Jan. 9th, 2006

choco_frosh: (Default)
Yesterday I got up early and went running, in part to find out what the Lutherans were doing that morning. Hm. Alkoholfreies Abendmal. Call me a stick-in-the-mud, call me traditionalist, call me...Anglican, but Eucharist with grape juice--especially if that´s not the normal routine--sounds about as much fun as math homework. "Hm," I said to myself. "Guess I´ll be dropping by the Old Catholics after all."
Digression 1:
Does anyone else reading this (well, aside from people like Grace) even know who the Old Catholics are? Most people in Konstanz probably don´t, especially since their church here is really horrendously bad about posting information on service times and locations. Basically, in the 18th century three bishops in the low countries deected from the Roman Catholic Church over the Jansenist controversy (basically about some crypto-calvinist jesuits); they were followed by a whole bunch more people, (especially in Germany and Switzerland) after Vatican I (1879) defined papal infallibility, etc. They´re now moving toward ordination of women, and as I think Grace put it, "They´ve basically arrived at something pretty much like Anglicanism, only by a completely different route."
Hence why there´s a sign (in English!), noting the fact that there´s full communion between the two churches, inside the rather overdone Rococo building (ok, that´s redundant. And it isn´t actually TOO bad. Used to belong to the Jesuits) which they occupy by the Münster in Konstanz. When the church is open, that is. Which it was, for a change, although the service (led by a layperson, with communion fromt eh reserved sacrament) was actually in the former Sacristy adjoining, now a chapel dedicated te the memory of Heinrich von Wessenberg.
Digression 2: Wessenberg is one of Konstanz´s worthies: he was the last vicar-general of the diocese of Konstanz (i.e. the guy who did most of the actual work of diocesan administration while the Bishop hung out in Meersburg and acted like a secular prince) befor eit was dissolved in the early 19th century. He was a sort of philosophe in a roman catholic sort of way--the sort of persons Stephen Maturin would have liked, had they ever met. Anyway, he was interested in education, and among other things bequeathed his library to the city of Konstanz. It´s currently sitting behind me here in the Uni-Bibliothek as I type this--ironically in a securely locked room, since his collection included a number of medieval manuscripts, inkies usw. usf.

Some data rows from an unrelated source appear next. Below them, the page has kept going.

(* ===== verification/TapeSafe.v ===== *)
(** The backward pass of gpt/microgpt.c in any arithmetic: it ends, stays inside its
    objects and changes nothing but gradients and marks. *)
From S2P Require Import Prelude Arrays Tape TapeInv TapeTopo.

Section safe.
Context {F : Type} `{!Float F} (m0 : mem F) (Hm : tape_ok m0).
Let Hg : graph_ok m0 := tape_graph m0 Hm.
Implicit Types (m : mem F).

(** A program that ends in a memory of the same shape, with the same [topo]. *)
Definition quiet (c : prog F unit) : Prop := forall m, shape m0 m -> exists m', c m = Ret (Done tt m') /\ shape m0 m' /\ topo m' = topo m.

Lemma quiet_ret : quiet (mret tt).
Proof. intros m Hs. by exists m. Qed.

Lemma quiet_add_grad p x : live m0 p -> quiet (add_grad p x).
Proof.
  intros Hp m Hs. destruct (Hg p Hp) as (v0 & E0 & _). destruct (shape_lookup m0 m p v0 Hs E0) as (v & E & _).
  exists (set_ptr p (set_grad (fadd (grad v) x) v) m). unfold add_grad. rewrite (store_done m p v _ E). split; [done|].
  split; [by eapply shape_set|by destruct p].
Qed.

Lemma quiet_seq c1 c2 : quiet c1 -> quiet c2 -> quiet (c1;; c2).
Proof.
  intros H1 H2 m Hs. destruct (H1 m Hs) as (m1 & E1 & Hs1 & Ht1). destruct (H2 m1 Hs1) as (m2 & E2 & Hs2 & Ht2).
  exists m2. rewrite (bind_done _ _ _ _ _ E1). split; [done|]. split; [done|congruence].
Qed.

(** What a load finds has the operation and the operands of the first memory. *)
Lemma quiet_load p v0 (f : Value F -> prog F unit) : lookup_ptr m0 p = Some v0 ->
  (forall v, strip v = strip v0 -> quiet (f v)) -> quiet (v ← load p; f v).
Proof.
  intros E0 Hf m Hs. destruct (shape_lookup m0 m p v0 Hs E0) as (v & E & Hv). rewrite (bind_done _ _ _ _ _ (load_done m p v E)). by apply Hf.
Qed.

Lemma quiet_load_live p (f : Value F -> prog F unit) : live m0 p -> (forall v, quiet (f v)) -> quiet (v ← load p; f v).
Proof. intros Hp Hf. destruct (Hg p Hp) as (v0 & E0 & _). by apply (quiet_load p v0). Qed.

Lemma has_live p x : has m0 p x -> live m0 p.
Proof. by intros [H _]. Qed.

Lemma quiet_step p : live m0 p -> quiet (backward_step p).
Proof.
  intros Hp. destruct (tape_lookup m0 p Hm Hp) as [v0 E0]. apply (quiet_load p v0 _ E0). intros v (_ & H0 & H1 & Ho & _)%strip_fields.
  destruct p as [i|j].
  2:{ assert (constant v0) as (Hc & _) by (eapply Forall_lookup_1; [apply Hm|done]). rewrite Ho, Hc. apply quiet_ret. }
  destruct (tape_nodes m0 Hm i v0 Hp E0) as (Hc & _). unfold computes in Hc. rewrite Ho, H0, H1. destruct (op v0).
  - apply quiet_ret.
  - destruct Hc as (a & b & x & y & Ha & Hb & _ & _ & La%has_live & Lb%has_live & _). rewrite Ha.
    apply (quiet_seq (add_grad a (grad v))); [by apply quiet_add_grad|]. apply (quiet_load (Node i) v0 _ E0). intros w (_ & _ & H1' & _)%strip_fields.
    rewrite H1', Hb. by apply quiet_add_grad.
  - destruct Hc as [(a & b & x & y & Ha & Hb & _ & _ & La%has_live & Lb%has_live & _)|(a & x & Ha & Hb & _ & La%has_live & _)]; rewrite Ha, Hb.
    + apply quiet_load_live; [done|]. intros y2. apply quiet_seq; [by apply quiet_add_grad|]. apply (quiet_load (Node i) v0 _ E0). intros w _.
      apply quiet_load_live; [done|]. intros y1. by apply quiet_add_grad.
    + by apply quiet_add_grad.
  - destruct Hc as (a & x & Ha & _ & _ & La%has_live & _). rewrite Ha. apply (quiet_load_live a); [done|]. intros y. by apply quiet_add_grad.
  - destruct Hc as (a & x & Ha & _ & _ & La%has_live & _). rewrite Ha. apply (quiet_load_live a); [done|]. intros y. by apply quiet_add_grad.
  - destruct Hc as (a & x & Ha & _ & _ & La%has_live & _). rewrite Ha. by apply (quiet_add_grad a).
  - destruct Hc as (a & x & Ha & _ & _ & La%has_live & _). rewrite Ha. by apply (quiet_add_grad a).
Qed.

Lemma quiet_loop l : (forall q, q ∈ l -> live m0 q) -> quiet (backward_loop l).
Proof.
  induction l as [|p l IH]; intros Hl; [apply quiet_ret|]. cbn [backward_loop].
  apply quiet_seq; [apply quiet_step, Hl; left|apply IH; set_solver].
Qed.
End safe.

(** What the training loop calls [backward] on: a tape on which no backward pass has run,
    room in [params] and [topo], and the gradients of the parameters reset. *)
Record backward_ready {F} `{!Float F} (m : mem F) (root : ptr) : Prop := BackwardReady {
  br_tape : tape_ok m;
  br_root : live m root;
  br_room : Z.of_nat (node_idx m + length (heap m)) <= MAX_NODES;
  br_params : Z.of_nat (length (heap m)) <= MAX_PARAMS;
  br_zero : Forall (fun v => grad v = flit 0 1) (heap m)
}.

(** The whole pass: what it leaves of the memory, and of [topo]. *)
Lemma backward_runs {F} `{!Float F} (m : mem F) (root : ptr) : backward_ready m root ->
  exists m', backward root m = Ret (Done tt m') /\ shape m m' /\ exists m1, loop_memory m root m1 /\ topo m' = topo m1.
Proof.
  intros [Hm Hroot Hroom Hpar _]. destruct (backward_start m root Hm Hroot Hroom Hpar) as (m1 & Hlm & ->). pose proof Hlm as (Hs & Hnd & Hr & Ho & _).
  destruct (quiet_loop m Hm (rev (topo m1))) with (m := m1) as (m' & E & Hs' & Ht); [|done|].
  { intros q Hq. apply list_elem_of_In, in_rev, list_elem_of_In in Hq. apply Hr, (reach_rank m (tape_graph m Hm)) in Hq as [? _]; done. }
  exists m'. split; [done|]. split; [done|]. by exists m1.
Qed.

(** C11. The backward pass ends in any arithmetic, the recursion of [build_topo] included,
    without leaving its objects; it changes gradients and marks only, and [topo] holds what
    can be reached from the root, each object once and after its operands. *)
Theorem backward_terminates {F} `{!Float F} (m : mem F) (root : ptr) : backward_ready m root ->
  exists m', backward root m = Ret (Done tt m') /\ shape m m' /\ NoDup (topo m') /\ (forall q, q ∈ topo m' <-> reach m root q) /\
    (forall l1 p l2 c, topo m' = l1 ++ p :: l2 -> c ∈ kids_of m p -> c ∈ l1).
Proof.
  intros Hrd. destruct (backward_runs m root Hrd) as (m' & E & Hs & m1 & (_ & Hnd & Hr & Ho & _) & Ht). exists m'. rewrite Ht. split_and!; try done.
  intros l1 p l2 c El Hc. rewrite El in Ho. by destruct (ordered_split m l1 p l2 _ Ho c Hc).
Qed.

(** ** A tape for the witnesses: log (p * p), with [p] the only parameter *)

Definition log_square {F} `{!Float F} (p : F) : mem F :=
  Mem [mkValue (fmul p p) (flit 0 1) (Some (Param 0)) (Some (Param 0)) OP_MUL p false;
       mkValue (logf (fmul p p)) (flit 0 1) (Some (Node 0)) None OP_LOG p false] 2 [mkValue p (flit 0 1) None None OP_CONST p true] [].

Lemma log_square_ok {F} `{!Float F} (p : F) : tape_ok (log_square p).
Proof.
  split; [cbn; lia|by repeat constructor|]. intros [|[|i]] v Hi Hv; cbn in Hi, Hv; [..|lia]; injection Hv as <-; (split; [|done]).
  - left. exists (Param 0), (Param 0), p, p. unfold below, has. cbn. split_and!; (done || lia).
  - exists (Node 0), (fmul p p). unfold below, has. cbn. split_and!; (done || lia || (left; lia)).
Qed.

Lemma log_square_ready {F} `{!Float F} (p : F) : backward_ready (log_square p) (Node 1).
Proof. split; [apply log_square_ok|cbn; lia|done|done|by repeat constructor]. Qed.

(** An arithmetic that can be executed. *)
Definition int_float : Float Z := {|
  flit n d := n / d; fadd := Z.add; fsub := Z.sub; fmul := Z.mul; fdiv := Z.div; fneg := Z.opp;
  powf := Z.pow; logf := Z.log2; expf := Z.pow 2; sqrtf := Z.sqrt; fgt := Z.gtb; feq := Z.eqb |}.

Lemma backward_terminates_witness : exists m', @backward Z int_float (Node 1) (@log_square Z int_float 5) = Ret (Done tt m') /\
  @shape Z int_float (@log_square Z int_float 5) m' /\ NoDup (topo m') /\ (forall q, q ∈ topo m' <-> reach (@log_square Z int_float 5) (Node 1) q) /\
  (forall l1 p l2 c, topo m' = l1 ++ p :: l2 -> c ∈ kids_of (@log_square Z int_float 5) p -> c ∈ l1).
Proof. apply (@backward_terminates Z int_float). apply (@log_square_ready Z int_float 5). Defined.

(** The derivative of log (p * p) at 1. *)
Example log_square_runs : exists m', @backward Z int_float (Node 1) (@log_square Z int_float 1) = Ret (Done tt m') /\ grad <$> (heap m') = [2] /\ topo m' = [Param 0; Node 0; Node 1].
Proof. by eexists. Qed.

Anyway, there were only about eight people there, and I was actually leading most of the singing, which led to problems when I couldn´t carry the tune on my own...
Thus I found myself afterwards sitting around with a bunch of (mostly old) Old Catholics, discussing local Green Party politics, the problems of being an extremely small congregation (e.g., lack of an organist to provide help and accompanyment for hymns), and how one ceases to be an extremely small congregation. One thing they ARE doing right is coffee hour. Perhaps this is just because Kaffee und Kuchen is such a fundamental part of the German lifestyle (though I haven´t noticed the Münster or the Lutherkirche doing anytrhing in this direction). Or possibly it´s just that someone had an enormous Christmas cake sitting around.

Meantime, today my Middle High German Professor failed to show up for lecture. Possibly her plane was delayed; possibly she sick; but I´m irrepressibly reminded of that time I showed up for the first session of a Roman de la Rose class that Howard Bloch had thought he´d scheduled for the following day, with the result that we nearly went to the pub before we persuaded Scott to call his mentor a one last time. In retrospect, I think we should have hit the pub. Alas, there are no pubs within walking distance of the Uni here, so I went to the library instead.